Le CCSI est préoccupé par l’application de la Loi sur le travail au noir, qui prévoit un échange d’information entre les assurances sociales et les autorités. Les personnes sans statut légal qui travaillent actuellement au gris risquent-elles d’être dénoncées ? Dans l’incertitude par rapport à ce point, nous n’osons pas, par exemple, conseiller aux personnes sans statut actives dans l’économie domestique de s’inscrire au chèque-service.
Le Canton va-t-il modifier sa pratique vis-à-vis des personnes sans statut, suite à l’adoption de la LEtr et de la LAsi (il existe actuellement un modus vivendi qui fait qu’il n’y a pas de « chasse aux Sans-Papiers ») ?
Le rapport du Conseil d’Etat à propos de l’évaluation de la Loi sur les Etrangers annonce, dans ses conclusions, l’intention du gouvernement de mettre l’accent sur les efforts à exiger des communautés étrangères en matière d’intégration. A cette occasion, le CCSI invite d’abord le gouvernement à poser de signaux positifs envers les migrant-e-s et à amorcer une vraie dynamique d’intégration.
Le Centre de Contact demande si le travail des îlotiers à Genève va être poursuivi / développé.
La rencontre a été l’occasion d’un échange ouvert et franc.

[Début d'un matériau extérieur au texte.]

(** * A shallow embedding of static_frame/core/archive_zip.py

    The read-only ZIP engine of static-frame: the record decoders, the
    end-of-central-directory locator ([_extract_end_archive]), the directory
    parser ([ZipFileRO._read_contents]), the shared file handle
    ([_SharedFileRO]), the entry reader ([ZipFilePartRO]) and the archive
    handle ([ZipFileRO]).  Python objects with mutable state are modelled by
    records threaded through a state-and-exception monad; the byte source is
    an [io] file object holding a list of bytes and a cursor. *)

From Stdlib Require Import String ZArith List Bool Lia RelationClasses.
From Stdlib Require Import Strings.Byte.
Import ListNotations.
Local Open Scope Z_scope.

Set Implicit Arguments.

(** ** Bytes and Python slicing *)

Definition bytes := list byte.

Definition len {A} (l : list A) : Z := Z.of_nat (length l).

Fixpoint bytes_eqb (a b : bytes) : bool :=
  match a, b with
  | [], [] => true
  | x :: a', y :: b' => Byte.eqb x y && bytes_eqb a' b'
  | _, _ => false
  end.

(** Python's clipping of a slice bound [i] for a sequence of length [n]. *)
Definition clip (n i : Z) : Z :=
  if i <? 0 then Z.max 0 (i + n) else Z.min i n.

(** [data[lo:hi]] *)
Definition slice {A} (data : list A) (lo hi : Z) : list A :=
  let l := clip (len data) lo in
  let h := clip (len data) hi in
  firstn (Z.to_nat (h - l)) (skipn (Z.to_nat l) data).

(** [data[lo:]] *)
Definition slice_from {A} (data : list A) (lo : Z) : list A :=
  skipn (Z.to_nat (clip (len data) lo)) data.

(** [data[:hi]] *)
Definition slice_to {A} (data : list A) (hi : Z) : list A :=
  firstn (Z.to_nat (clip (len data) hi)) data.

(** Little-endian unsigned integer held by a run of bytes ([struct] codes
    [B], [H], [L], [Q] under the [<] byte order). *)
Fixpoint le (bs : bytes) : Z :=
  match bs with
  | [] => 0
  | b :: r => Z.of_N (Byte.to_N b) + 256 * le r
  end.

(** The integer field of [width] bytes at offset [off] of a packed record. *)
Definition field (data : bytes) (off width : Z) : Z :=
  le (slice data off (off + width)).

(** [needle] is a prefix of [data]. *)
Fixpoint starts_with (needle data : bytes) : bool :=
  match needle, data with
  | [], _ => true
  | x :: n', y :: d' => Byte.eqb x y && starts_with n' d'
  | _ :: _, [] => false
  end.

(** [data.rfind(needle)], counted from index [i] of the first byte of [data]:
    the highest index at which [needle] occurs, [None] for Python's -1. *)
Fixpoint rfind_from (needle data : bytes) (i : Z) : option Z :=
  match data with
  | [] => None
  | _ :: tl =>
      match rfind_from needle tl (i + 1) with
      | Some j => Some j
      | None => if starts_with needle data then Some i else None
      end
  end.

Definition rfind (data needle : bytes) : option Z := rfind_from needle data 0.

(** ** Exceptions and the state-and-exception monad *)

Inductive exn : Type :=
| BadZipFile (msg : string)
| NotImplementedError (msg : string)
| AssertionError
| AttributeError (attr : string)
| KeyError
| ValueError (msg : string)
| OSError
| EOFError
| UnicodeDecodeError
| UnsupportedOperation.

(** The outcome of running a piece of Python: a value, a raised exception,
    or [OutOfFuel] when a bounded unrolling of a [while] loop was too short
    (never the case for the bounds used below, see the [*_fuel] lemmas). *)
Inductive outcome (A : Type) : Type :=
| Ok (a : A)
| Raise (e : exn)
| OutOfFuel.
Arguments Raise {A} e.
Arguments OutOfFuel {A}.

Definition M (S A : Type) : Type := S -> outcome A * S.
Lemma lowest_merge ys s1 s2 zs x :
  0 <= s1 ->
  lowest 0 (ys ++ (s1, false) :: (s2, false) :: zs) x ->
  lowest 0 (ys ++ (s1 + s2, false) :: zs) (if x =? total ys + s1 then total ys else x).
Proof.
  intros Hs1. rewrite !lowest_app, !Z.add_0_l. simpl. rewrite Z.add_assoc.
  intros (Hy & Ha & Hb & Hz). specialize (Ha eq_refl). destruct (Z.eqb_spec x (total ys + s1)).
  - split_and!; [eapply lowest_le; [exact Hy|lia]|lia|eapply lowest_le; [exact Hz|lia]].
  - auto.
Qed.

Lemma free_at_merge ys s1 s2 zs x :
  free_at 0 (ys ++ (s1, false) :: (s2, false) :: zs) x ->
  free_at 0 (ys ++ (s1 + s2, false) :: zs) (if x =? total ys + s1 then total ys else x).
Proof.
  rewrite !free_at_app, !Z.add_0_l. simpl. rewrite Z.add_assoc.
  destruct (Z.eqb_spec x (total ys + s1)); naive_solver.
Qed.
(** One more block in front of a run. *)
Lemma run_post_cons pre i l len total num r b res :
  rbb_ok r -> blk_list r = pre ++ i :: l -> blk_set r !! i = Some b -> status b = RT_RBB_BLK_PUT ->
  u32 (total + bsize b) <= len -> run_post pre l len (u32 (total + bsize b)) (u32 (num + 1)) (taken_out i b r) res ->
  run_post pre (i :: l) len total num r res.
Proof.
  intros Hok El Eb Hs Hlen. destruct res as [[total' num'] r']. intros (taken & rest & -> & H1 & H2 & H3 & H4 & H5 & H6 & H7 & H8).
  assert (i ∉ taken) as Hi.
  { destruct Hok as [_ Hnd _ _]. rewrite El in Hnd. apply NoDup_app in Hnd as (_ & _ & [Hni _]%NoDup_cons).
    intros Hi. apply Hni. apply elem_of_app. by left. }
  exists (i :: taken), rest. split_and!; [done|done|done| | | | | |].
  - rewrite H3, taken_out_size, u32_add_u32 by done. f_equal. unfold total_size. cbn [foldr]. rewrite Eb. cbn. lia.
  - rewrite H4, u32_add_u32. f_equal. unfold zlen. cbn [length]. lia.
  - constructor; [by apply (has_status_eq _ _ _ b)|]. apply Forall_forall. intros k Hk.
    rewrite Forall_forall in H5. eapply taken_out_status; [|by apply H5]. intros ->. by apply Hi.
  - constructor; [|done]. unfold has_status. rewrite H7 by done. cbn. by rewrite list_lookup_insert_eq by (by eapply lookup_lt_Some).
  - intros k Hk. apply not_elem_of_cons in Hk as [Hk1 Hk2]. rewrite H7 by done. cbn. by rewrite list_lookup_insert_ne by done.
  - intros _. destruct taken as [|k ks]; [|by apply H8]. rewrite H3. cbn. rewrite Z.add_0_r, wrapu_wrapu by lia. done.
Qed.
(** Changing a timer that is not linked does not disturb the list. *)
Lemma timer_wf_with_timer lo id tm s :
  timer_wf lo s -> id ∉ rt_timer_list s -> timer_wf lo (with_timer id tm s).
Proof.
  intros Hw Hn. eapply timer_wf_ext; [..|exact Hw]; try done.
  simpl. intros j Hj. rewrite lookup_insert_ne; [done|]. by intros ->.
Qed.

Lemma land_lnot_1 f : Z.land (Z.lor (Z.land f (Z.lnot 1)) 1) 1 = 1.
Proof.
  apply Z.bits_inj'. intros n Hn. rewrite !Z.land_spec, Z.lor_spec, Z.land_spec.
  destruct (decide (n = 0)) as [->|]; [by rewrite orb_true_r|].
  change 1 with (2 ^ 0). rewrite Z.pow2_bits_eqb by lia. case_bool; [lia|].
  by rewrite !andb_false_r.
Qed.

Lemma due_fresh tick n :
  0 <= n < HALF -> forall tm, timeout_tick tm = u32 (tick + n) -> due tick tm = n.
Proof.
  intros Hn tm E. unfold due. rewrite E. unfold HALF, RT_TICK_MAX in *.
  change (0xffffffff / 2) with 0x7fffffff in *.
  destruct (wrapu_cong 32 (tick + n)) as [k ->]; [lia|].
  unfold wraps. replace (tick + n + k * 2 ^ 32 - tick + 2 ^ (32 - 1))
    with (n + 2 ^ (32 - 1) + k * 2 ^ 32) by lia.
  rewrite Z_mod_plus_full, Z.mod_small; lia.
Qed.

Lemma linked_weaken lo lo' s l :
  lo' <= lo -> Forall (linked lo s) l -> Forall (linked lo' s) l.
Proof.
  intros Hle Hl. eapply Forall_impl; [exact Hl|]. intros j (tm & ? & ? & ?).
  exists tm. split_and!; try done; lia.
Qed.

Lemma timer_wf_weaken lo lo' s : lo' <= lo -> timer_wf lo s -> timer_wf lo' s.
Proof. intros Hle [? ? ?]. constructor; [done|by eapply linked_weaken|done]. Qed.
(* ===== verification/Sched.v ===== *)
(** * Threads and the scheduler: data and operations

    Models the uniprocessor configuration ([RT_THREAD_PRIORITY_MAX = 32], no
    SMP, no signals) of [src/scheduler.c] and [src/thread.c].

    An operation returns [None] where the C code would fail an [RT_ASSERT],
    dereference a null or dangling pointer, or link a list node that is already
    linked; [SchedInv.v] shows that none of this happens in a well-formed
    kernel.  [rt_schedule] selects the next thread and makes it current; the
    register-level context switch is outside the model.  A function that
    blocks is split at its call to [rt_schedule] into an entry part and the
    part the thread executes when it runs again. *)

From S2P Require Import Prelude RtList Timer KService.
Import RtList Timer KService.

Module Sched.

Definition RT_THREAD_PRIORITY_MAX : Z := 32.

(** ** Data *)

(** The heads of the lists a thread's [tlist] node can be linked into. *)
Inductive list_head :=
  | LReady (p : Z)     (** [rt_thread_priority_table[p]] *)
  | LDefunct           (** [rt_thread_defunct] *)
  | LSuspend (o : Z)   (** [suspend_thread] of IPC object [o] *)
  | LSender (o : Z).   (** [suspend_sender_thread] of mailbox [o] *)

#[export] Instance list_head_eq_dec : EqDecision list_head.
Proof. solve_decision. Defined.
#[export] Instance list_head_countable : Countable list_head.
Proof.
  refine (inj_countable'
    (fun h => match h with
              | LReady p => inl (inl p) | LDefunct => inl (inr ())
              | LSuspend o => inr (inl o) | LSender o => inr (inr o) end)
    (fun s => match s with
              | inl (inl p) => LReady p | inl (inr _) => LDefunct
              | inr (inl o) => LSuspend o | inr (inr o) => LSender o end) _).
  by intros [].
Defined.

(** [thread->stat & RT_THREAD_STAT_MASK]; the upper bits only carry signal
    state, which this configuration does not have. *)
Inductive thread_stat :=
  | RT_THREAD_INIT | RT_THREAD_READY | RT_THREAD_SUSPEND
  | RT_THREAD_RUNNING | RT_THREAD_CLOSE.

#[export] Instance thread_stat_eq_dec : EqDecision thread_stat.
Proof. solve_decision. Defined.

Record rt_thread := mk_thread {
  error : Z;                (** rt_err_t *)
  stat : thread_stat;
  current_priority : Z;     (** rt_uint8_t *)
  init_priority : Z;        (** rt_uint8_t *)
  number_mask : Z;          (** rt_uint32_t *)
  event_set : Z;            (** rt_uint32_t *)
  event_info : Z;           (** rt_uint8_t *)
  slice : Z;                (** [init_tick]: the time slice *)
  remaining_tick : Z;
  has_cleanup : bool;       (** [cleanup != RT_NULL] *)
  is_static : bool;         (** [rt_object_is_systemobject] *)
}.

Record kernel := mk_kernel {
  threads : gmap Z rt_thread;
  lists : gmap list_head (list Z);
  rt_thread_ready_priority_group : Z;    (** rt_uint32_t *)
  rt_scheduler_lock_nest : Z;            (** rt_int16_t *)
  rt_interrupt_nest : Z;                 (** rt_uint8_t *)
  rt_current_thread : option Z;
  rt_current_priority : Z;               (** rt_uint8_t *)
  thread_objects : list Z;               (** the object container of threads *)
  tsys : timer_sys;
}.

(** Field updates. *)
Definition set_threads (x : gmap Z rt_thread) (k : kernel) : kernel :=
  mk_kernel x (lists k) (rt_thread_ready_priority_group k) (rt_scheduler_lock_nest k)
    (rt_interrupt_nest k) (rt_current_thread k) (rt_current_priority k)
    (thread_objects k) (tsys k).
Definition set_lists (x : gmap list_head (list Z)) (k : kernel) : kernel :=
  mk_kernel (threads k) x (rt_thread_ready_priority_group k) (rt_scheduler_lock_nest k)
    (rt_interrupt_nest k) (rt_current_thread k) (rt_current_priority k)
    (thread_objects k) (tsys k).
Definition set_group (x : Z) (k : kernel) : kernel :=
  mk_kernel (threads k) (lists k) x (rt_scheduler_lock_nest k)
    (rt_interrupt_nest k) (rt_current_thread k) (rt_current_priority k)
    (thread_objects k) (tsys k).
Definition set_lock_nest (x : Z) (k : kernel) : kernel :=
  mk_kernel (threads k) (lists k) (rt_thread_ready_priority_group k) x
    (rt_interrupt_nest k) (rt_current_thread k) (rt_current_priority k)
    (thread_objects k) (tsys k).
Definition set_current (x : option Z) (p : Z) (k : kernel) : kernel :=
  mk_kernel (threads k) (lists k) (rt_thread_ready_priority_group k)
    (rt_scheduler_lock_nest k) (rt_interrupt_nest k) x p (thread_objects k) (tsys k).
Definition set_objects (x : list Z) (k : kernel) : kernel :=
  mk_kernel (threads k) (lists k) (rt_thread_ready_priority_group k)
    (rt_scheduler_lock_nest k) (rt_interrupt_nest k) (rt_current_thread k)
    (rt_current_priority k) x (tsys k).
Definition set_tsys (x : timer_sys) (k : kernel) : kernel :=
  mk_kernel (threads k) (lists k) (rt_thread_ready_priority_group k)
    (rt_scheduler_lock_nest k) (rt_interrupt_nest k) (rt_current_thread k)
    (rt_current_priority k) (thread_objects k) x.

Definition set_stat (x : thread_stat) (th : rt_thread) : rt_thread :=
  mk_thread (error th) x (current_priority th) (init_priority th) (number_mask th)
    (event_set th) (event_info th) (slice th) (remaining_tick th)
    (has_cleanup th) (is_static th).
Definition set_error (x : Z) (th : rt_thread) : rt_thread :=
  mk_thread x (stat th) (current_priority th) (init_priority th) (number_mask th)
    (event_set th) (event_info th) (slice th) (remaining_tick th)
    (has_cleanup th) (is_static th).
(** Priority together with the mask derived from it. *)
Definition set_priority (p : Z) (th : rt_thread) : rt_thread :=
  mk_thread (error th) (stat th) p (init_priority th) (u32 (Z.shiftl 1 p))
    (event_set th) (event_info th) (slice th) (remaining_tick th)
    (has_cleanup th) (is_static th).
Definition set_event (s i : Z) (th : rt_thread) : rt_thread :=
  mk_thread (error th) (stat th) (current_priority th) (init_priority th)
    (number_mask th) s i (slice th) (remaining_tick th) (has_cleanup th) (is_static th).
Definition set_remaining (x : Z) (th : rt_thread) : rt_thread :=
  mk_thread (error th) (stat th) (current_priority th) (init_priority th)
    (number_mask th) (event_set th) (event_info th) (slice th) x
    (has_cleanup th) (is_static th).

Definition upd_thread (t : Z) (f : rt_thread -> rt_thread) (k : kernel) : kernel :=
  set_threads (alter f t (threads k)) k.

(** ** Linking [thread->tlist]

    Unlinking is always defined; linking needs an initialised head and a node
    that is not linked anywhere. *)

Definition linkable (h : list_head) (t : Z) (k : kernel) : bool :=
  bool_decide (is_Some (lists k !! h) /\ map_Forall (fun _ xs => t ∉ xs) (lists k)).

Definition tlist_remove (t : Z) (k : kernel) : kernel :=
  set_lists (lremove t (lists k)) k.
Definition tlist_push_back (h : list_head) (t : Z) (k : kernel) : option kernel :=
  if linkable h t k then Some (set_lists (lpush_back h t (lists k)) k) else None.
Definition tlist_push_front (h : list_head) (t : Z) (k : kernel) : option kernel :=
  if linkable h t k then Some (set_lists (lpush_front h t (lists k)) k) else None.
Definition tlist_insert_before (h : list_head) (u t : Z) (k : kernel) : option kernel :=
  if linkable h t k && bool_decide (u ∈ lists k !!! h)
  then Some (set_lists (linsert_before u t (lists k)) k) else None.

(** ** scheduler.c *)

Definition _get_highest_priority_thread (k : kernel) : option (Z * Z) :=
  let highest_ready_priority :=
    u32 (__rt_ffs (i32 (rt_thread_ready_priority_group k)) - 1) in
  match lists k !! LReady highest_ready_priority with
  | Some (t :: _) => Some (t, highest_ready_priority)
  | _ => None
  end.

(** Initialises the 32 ready lists and the defunct list of a kernel whose
    other lists are [m]. *)
Definition rt_system_scheduler_init (k : kernel) : kernel :=
  let m := foldr (fun p m => <[LReady (Z.of_nat p) := []]> m) (lists k)
             (seq 0 (Z.to_nat RT_THREAD_PRIORITY_MAX)) in
  set_group 0 (set_lock_nest 0 (set_lists (<[LDefunct := []]> m) k)).

Definition rt_schedule_insert_thread (t : Z) (k : kernel) : option kernel :=
  th ← threads k !! t;
  if bool_decide (rt_current_thread k = Some t) then
    Some (upd_thread t (set_stat RT_THREAD_RUNNING) k)
  else
    let k := upd_thread t (set_stat RT_THREAD_READY) k in
    k ← tlist_push_back (LReady (current_priority th)) t k;
    Some (set_group (Z.lor (rt_thread_ready_priority_group k) (number_mask th)) k).

Definition rt_schedule_remove_thread (t : Z) (k : kernel) : option kernel :=
  th ← threads k !! t;
  let k := tlist_remove t k in
  xs ← lists k !! LReady (current_priority th);
  if bool_decide (xs = []) then
    Some (set_group (Z.land (rt_thread_ready_priority_group k)
                       (Z.lnot (number_mask th))) k)
  else Some k.

Definition rt_schedule (k : kernel) : option kernel :=
  if rt_scheduler_lock_nest k =? 0 then
    if negb (rt_thread_ready_priority_group k =? 0) then
      '(to_thread, highest) ← _get_highest_priority_thread k;
      cur ← rt_current_thread k;
      cth ← threads k !! cur;
      let '(to_thread, need_insert) :=
        if bool_decide (stat cth = RT_THREAD_RUNNING) then
          if current_priority cth <? highest then (cur, false) else (to_thread, true)
        else (to_thread, false) in
      if bool_decide (to_thread <> cur) then
        let k := set_current (Some to_thread) (u8 highest) k in
        k ← (if need_insert : bool then rt_schedule_insert_thread cur k else Some k);
        k ← rt_schedule_remove_thread to_thread k;
        Some (upd_thread to_thread (set_stat RT_THREAD_RUNNING) k)
      else
        k ← rt_schedule_remove_thread cur k;
        Some (upd_thread cur (set_stat RT_THREAD_RUNNING) k)
    else Some k
  else Some k.

Definition rt_system_scheduler_start (k : kernel) : option kernel :=
  '(to_thread, _) ← _get_highest_priority_thread k;
  let k := set_current (Some to_thread) (rt_current_priority k) k in
  k ← rt_schedule_remove_thread to_thread k;
  Some (upd_thread to_thread (set_stat RT_THREAD_RUNNING) k).

Definition rt_enter_critical (k : kernel) : kernel :=
  set_lock_nest (i16 (rt_scheduler_lock_nest k + 1)) k.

Plusieurs de nos préoccupations sont partagées par Laurent Moutinot, que ce soit pour maintenir une continuité avec ce qui se fait déjà (travail des îlotiers, politique à l’égard des personnes sans statut) ou pour introduire des améliorations – notamment sur la question des permis d’étudiant.Une seconde rencontre est prévue d’ici quelques mois pour faire le point.